Para una mezcla de etanol de agua, el parámetro de interacción a₁₃ tiene valores alrededor ${displaystyle 0.1pm 0.05}$ para concentraciones de etanol (volumen/volumen) entre 5% y 25%.

Varios

En geoquímica

En geoquímica, se aplica una versión de la ley de Henry a la solubilidad de un gas noble en contacto con una masa fundida de silicato. Una ecuación utilizada es

{displaystyle {frac {C_{text{melt}}}{C_{text{gas}}}}=exp left[-beta left(mu _{text{melt}}^{text{E}}-mu _{text{gas}}^{text{E}}right)right],}

dónde

C es el número de concentraciones del gas de soluto en las fases de derretimiento y gas,

β 1/k_BT, un parámetro de temperatura inversa (k_B es la constante Boltzmann),

μ^E es el exceso de potencial químico del gas del soluto en las dos fases.

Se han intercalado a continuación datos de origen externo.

(** A record for the first [n] bytes. *)
Definition seal (n : nat) (bytes : list Z) : list Z :=
  match n with O => [] | _ => Z.of_nat n :: take n bytes end.

Definition demo_writer (t : DemoSession) (bytes : list Z) : DemoSession * result nat IoKind :=
  let 'mkDemoSession d taken plain ended records closing := t in
  let n := Nat.min (length bytes) (records_limit - length records) in
  (mkDemoSession d taken plain ended (records ++ seal n bytes) closing, Ok n).

#[export] Instance demo_rustls : Rustls DemoSession := {
  read_tls := demo_read_tls;
  process_new_packets := demo_process;
  plaintext_bytes_to_read t := length (ss_plain t);
  reader_read := demo_reader;
  wants_write t := bool_decide (ss_records t ≠ []);
  write_tls := demo_write_tls;
  write_tls_vec t :=
    (mkDemoSession (ss_deframer t) (ss_taken t) (ss_plain t) (ss_ended t) [] (ss_closing t), ss_records t);
  writer_write := demo_writer;
  send_close_notify t :=
    mkDemoSession (ss_deframer t) (ss_taken t) (ss_plain t) (ss_ended t) (ss_records t ++ [0%Z]) true
}.

(** ** Its reads *)

Definition demo_yields (t : DemoSession) (cs : list Z) : option (list Z) :=
  let '(d, more) := feed (ss_deframer t) (ss_taken t ++ cs) in
  if bool_decide (d = Failed) then None else Some (ss_plain t ++ more).

Lemma feed_failed d bytes more : (feed d bytes).1 = Failed → (feed d (bytes ++ more)).1 = Failed.
Proof.
  intros Hf. rewrite feed_app. destruct (feed d bytes) as [d1 p1]. simpl in Hf. subst d1.
  by rewrite feed_stuck by tauto.
Qed.

#[export] Program Instance demo_reads : RustlsReads DemoSession := {
  received := ss_plain;
  yields := demo_yields;
  notified t := bool_decide (ss_deframer t = Notified);
  ended := ss_ended;
  processed t := bool_decide (ss_taken t = []);
  plaintext_limit := session_limit
}.
Next Obligation. done. Qed.
Next Obligation.
  intros [d taken plain ended records closing] cs p. unfold demo_yields. simpl.
  destruct (feed _ _) as [d' more]. case_bool_decide; [done|]. intros [= <-]. by eexists.
Qed.
Next Obligation.
  intros [d taken plain ended records closing] cs Hn. apply bool_decide_eq_true in Hn. simpl in Hn. subst d.
  unfold demo_yields. simpl. rewrite feed_stuck by tauto. by rewrite app_nil_r.
Qed.
Next Obligation.
  intros [d taken plain ended records closing] a Hl. simpl in *.
  by rewrite (proj2 (Nat.ltb_lt session_limit (length plain))).
Qed.
Next Obligation.
  intros [d taken plain ended records closing] a Hl Hn. simpl in *.
  rewrite (proj2 (Nat.ltb_ge session_limit (length plain))) by done. by rewrite Hn.
Qed.
Next Obligation.
  intros [d taken plain ended records closing] bytes Hl Hn Hp Hb. simpl in *.
  apply bool_decide_eq_true in Hp. subst taken. destruct bytes as [|b bs]; [done|].
  exists (Nat.min 4 (length (b :: bs))), (mkDemoSession d (take (Nat.min 4 (length (b :: bs))) (b :: bs)) plain ended records closing).
  rewrite (proj2 (Nat.ltb_ge session_limit (length plain))), Hn by done.
  assert (0 < length (b :: bs))%nat by (simpl; lia). split; [lia|]. split_and!; try done.
  intros cs. unfold demo_yields. cbn [ss_deframer ss_taken ss_plain app].
  by rewrite app_assoc, take_drop.
Qed.
Next Obligation.
  intros [d taken plain ended records closing] Hl Hn Hp. simpl in *.
  rewrite (proj2 (Nat.ltb_ge session_limit (length plain))), Hn by done.
  eexists. split; [done|]. by split_and!.
Qed.
Next Obligation.
  intros [d taken plain ended records closing] Hl Hn. simpl in *.
  by rewrite (proj2 (Nat.ltb_ge session_limit (length plain))), Hn by done.
Qed.
Next Obligation.
  intros [d taken plain ended records closing] t' Hpr. simpl in *.
  destruct (feed d taken) as [d1 more] eqn:Hf. simplify_eq/=. case_bool_decide as Hd; [done|].
  unfold demo_yields. simpl. rewrite app_nil_r, Hf, bool_decide_eq_false_2 by done.
  split_and!; try done. intros cs. rewrite feed_app, Hf. destruct (feed d1 cs) as [d2 p2].
  case_bool_decide; [done|]. by rewrite app_assoc.
Qed.
Next Obligation.
  intros [d taken plain ended records closing] t' cs Hpr. simpl in *.
  pose proof (feed_failed d taken cs) as Hff. destruct (feed d taken) as [d1 more]. simplify_eq/=.
  case_bool_decide as Hd; [|done]. unfold demo_yields. simpl. subst d1.
  destruct (feed d (taken ++ cs)) as [d2 p2]. simpl in Hff. by rewrite Hff.
Qed.
Next Obligation.
  intros [d taken plain ended records closing] n Hn Hne. simpl in *. destruct plain as [|b plain]; [done|].
  exists (Nat.min n (length (b :: plain))), (mkDemoSession d taken (drop (Nat.min n (length (b :: plain))) (b :: plain)) ended records closing).
  assert (0 < length (b :: plain))%nat by (simpl; lia). split; [lia|]. split; [lia|]. split_and!; try done. intros cs. unfold demo_yields.
  cbn [ss_deframer ss_taken ss_plain]. destruct (feed d (taken ++ cs)) as [d2 p2]. case_bool_decide; [done|].
  cbn [fmap option_fmap option_map]. by rewrite drop_app_le by lia.
Qed.
Next Obligation. intros [d taken plain ended records closing] n Hp. simpl in *. by subst plain. Qed.

(** ** Its writes *)

Definition demo_carried (t : DemoSession) (sent p : list Z) : Prop :=
  feed Idle sent = (if ss_closing t then Notified else Idle, p).

Lemma feed_seal n bytes :
  (n <= records_limit)%nat → (n <= length bytes)%nat → feed Idle (seal n bytes) = (Idle, take n bytes).
Proof.
  intros Hn Hl. unfold records_limit in Hn. destruct n as [|n]; [done|]. cbn [seal feed deframe].
  rewrite (proj2 (Z.eqb_neq _ _)) by lia.
  rewrite (proj2 (Z.ltb_lt 0 _)), (proj2 (Z.leb_le _ 100)) by lia. cbn [andb]. rewrite Nat2Z.id.
  assert (length (take (S n) bytes) = S n) as Hlen by (rewrite length_take; lia).
  rewrite <-Hlen at 1. rewrite feed_within; [done|]. by intros Hnil; rewrite Hnil in Hlen.
Qed.

#[export] Program Instance demo_writes : RustlsWrites DemoSession := {
  pending := ss_records;
  carried := demo_carried;
  peer_reads sent := (feed Idle sent).2;
  established t := negb (ss_closing t);
  sendable_limit := records_limit
}.
Next Obligation. done. Qed.
Next Obligation. done. Qed.
Next Obligation. intros t sent p Hc. unfold demo_carried in Hc. simpl. by rewrite Hc. Qed.
Next Obligation.
  intros [d taken plain ended records closing] n Hp Hn. simpl in *.
  assert (0 < length records)%nat by (destruct records; [done|simpl; lia]).
  eexists (Nat.min n (length records)), _. split; [lia|]. split; [lia|]. by split_and!.
Qed.
Next Obligation.
  intros [d taken plain ended records closing] Hp. simpl in *. exists (length records).
  eexists. split; [destruct records; [done|simpl; lia]|]. rewrite firstn_all, drop_all. by split_and!.
Qed.
Next Obligation. by intros [d taken plain ended records closing]. Qed.
Next Obligation. by intros [d taken plain ended records closing]. Qed.
Next Obligation.
  intros [d taken plain ended records closing] bytes He. simpl in *. apply negb_true_iff in He. subst closing.
  set (n := Nat.min _ _). exists (seal n bytes). eexists. split; [done|].
  split_and!; [done| |done|].
  { assert (n <= length bytes)%nat as Hn by lia. clearbody n. destruct n as [|n]; [simpl; lia|].
    cbn [seal length]. rewrite length_take. lia. }
  intros sent p Hc. unfold demo_carried in *. simpl in *.
  rewrite feed_app, Hc, feed_seal by (subst n; lia). done.
Qed.
Next Obligation.
  intros [d taken plain ended records closing] t' ok Hpr. simpl in *. destruct (feed d taken) as [d1 more].
  simplify_eq. exists []. rewrite app_nil_r. split_and!; [done..|]. intros sent p. by rewrite app_nil_r.
Qed.
Next Obligation.
  intros [d taken plain ended records closing]. exists [0%Z]. split; [done|]. intros sent p Hc.
  unfold demo_carried in *. simpl in *. rewrite feed_app, Hc. destruct closing; simpl; by rewrite app_nil_r.
Qed.
Next Obligation.
  intros [d taken plain ended records closing] a t' rest r Hr. simpl in *.
  repeat case_match; simplify_eq; done.
Qed.
Next Obligation.
  intros [d taken plain ended records closing] n t' r Hr. simpl in *.
  repeat case_match; simplify_eq; done.
Qed.

#[export] Instance demo_duplex : RustlsDuplex DemoSession.
Proof.
  split.
  - intros [d taken plain ended records closing] a t' out r Hw. simpl in *. repeat case_match; simplify_eq; done.
  - intros [d taken plain ended records closing] t' out Hw. simpl in *. simplify_eq. done.
  - by intros [d taken plain ended records closing].
  - intros [d taken plain ended records closing] bytes t' r Hw. simpl in *. simplify_eq. done.
Qed.

Module TlsDemo.

(** Two frames are queued, one while the first is half written. *)
Definition ops : list tls_op :=
  [TQueue [1; 2; 3]%Z 0; TFlush [Room 2; IoWouldBlock] 1; TQueue [4; 5]%Z 2;
   TRead [ReadOk [1; 129]%Z] [Room 1] 100; TTakeOutbound; TFlush [Room 9; Room 9] 3].

Definition socket_of (w : TlsWorld (T := DemoSession)) : TcpStream := io_tcp (tc_io (tw_conn w)).

(** A connection with one queued frame. *)
Definition one_frame : Connection := (queue [7; 8]%Z 0 (Connection_new 100)).1.

Definition io (cs : list Z) : TlsIo DemoSession := mkTlsIo fresh [ReadOk cs] (mkTcpStream [] []).

End TlsDemo.

Lemma tls_stream_integrity_witness :
  ∃ w sent, tls_run fresh 100 CodelParams_DISABLED TlsDemo.ops = Some w ∧ peer_reads (tcp_wire (TlsDemo.socket_of w)) = bytes_of sent ∧
    sublist sent (tw_queued w).
Proof.
  destruct (tls_stream_integrity fresh 100 CodelParams_DISABLED TlsDemo.ops) as (w & Hw & _ & _ & _ & Hd).
  - reflexivity.
  - reflexivity.
  - reflexivity.
  - repeat constructor.
  - assert ((λ w, (tw_open w, has_pending_writes (tw_conn w))) <$>
      tls_run fresh 100 CodelParams_DISABLED TlsDemo.ops = Some (true, false)) as Ho by by_eval.
    rewrite Hw in Ho. injection Ho as Ho Hp.
    destruct (Hd Ho Hp) as (sent & Hpe & Hs & _). exists w, sent. split; [exact Hw|]. split; [exact Hpe|exact Hs].
Defined.

Lemma tls_interrupt_duplicates_witness :
  ∃ m, let c := mkTlsConnection TlsDemo.one_frame
         (mkTlsIo fresh [] (mkTcpStream (IoInterrupted :: replicate m (Room 1)) [])) in
    let '(c', st) := flush_tls 1 c in
    st = Some Drained ∧ out (tc_conn c') = [] ∧ pending (io_tls (tc_io c')) = [] ∧
    peer_reads (tcp_wire (io_tcp (tc_io c'))) = [7; 8; 7; 8]%Z.
Proof.
  apply (tls_interrupt_duplicates fresh [] [] [7; 8]%Z TlsDemo.one_frame 0 1); try reflexivity.
  - discriminate.
  - vm_compute. lia.
Defined.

Comparación con la ley de Raoult

La ley de Henry es una ley limitante que solo se aplica para "suficientemente diluido" soluciones, mientras que la ley de Raoult es generalmente válida cuando la fase líquida es casi pura o para mezclas de sustancias similares. El rango de concentraciones en el que se aplica la ley de Henry se vuelve más estrecho cuanto más se aparta el sistema del comportamiento ideal. En términos generales, es el más "diferente" químicamente hablando. el soluto es del solvente.

Para una solución diluida, la concentración del soluto es aproximadamente proporcional a su fracción molar x, y la ley de Henry se puede escribir como

{displaystyle p=H_{rm {v}}^{px}x.}

Esto se puede comparar con la ley de Raoult:

{displaystyle p=p^{*}x,}

donde p* es la presión de vapor del componente puro.

A primera vista, la ley de Raoult parece ser un caso especial de la ley de Henry, donde H_v^px = p*. Esto es cierto para pares de sustancias estrechamente relacionadas, como el benceno y el tolueno, que obedecen la ley de Raoult en todo el rango de composición: tales mezclas se denominan mezclas ideales.

El caso general es que ambas leyes son leyes límite y se aplican en extremos opuestos del rango de composición. La presión de vapor del componente en gran exceso, como el solvente de una solución diluida, es proporcional a su fracción molar, y la constante de proporcionalidad es la presión de vapor de la sustancia pura (ley de Raoult). La presión de vapor del soluto también es proporcional a la fracción molar del soluto, pero la constante de proporcionalidad es diferente y debe determinarse experimentalmente (ley de Henry). En términos matemáticos:

Ley de Raoult:

{displaystyle lim _{xto 1}left({frac {p}{x}}right)=p^{*}.}

La ley de Henry:

{displaystyle lim _{xto 0}left({frac {p}{x}}right)=H_{rm {v}}^{px}.}

La ley de Raoult también se puede relacionar con solutos no gaseosos.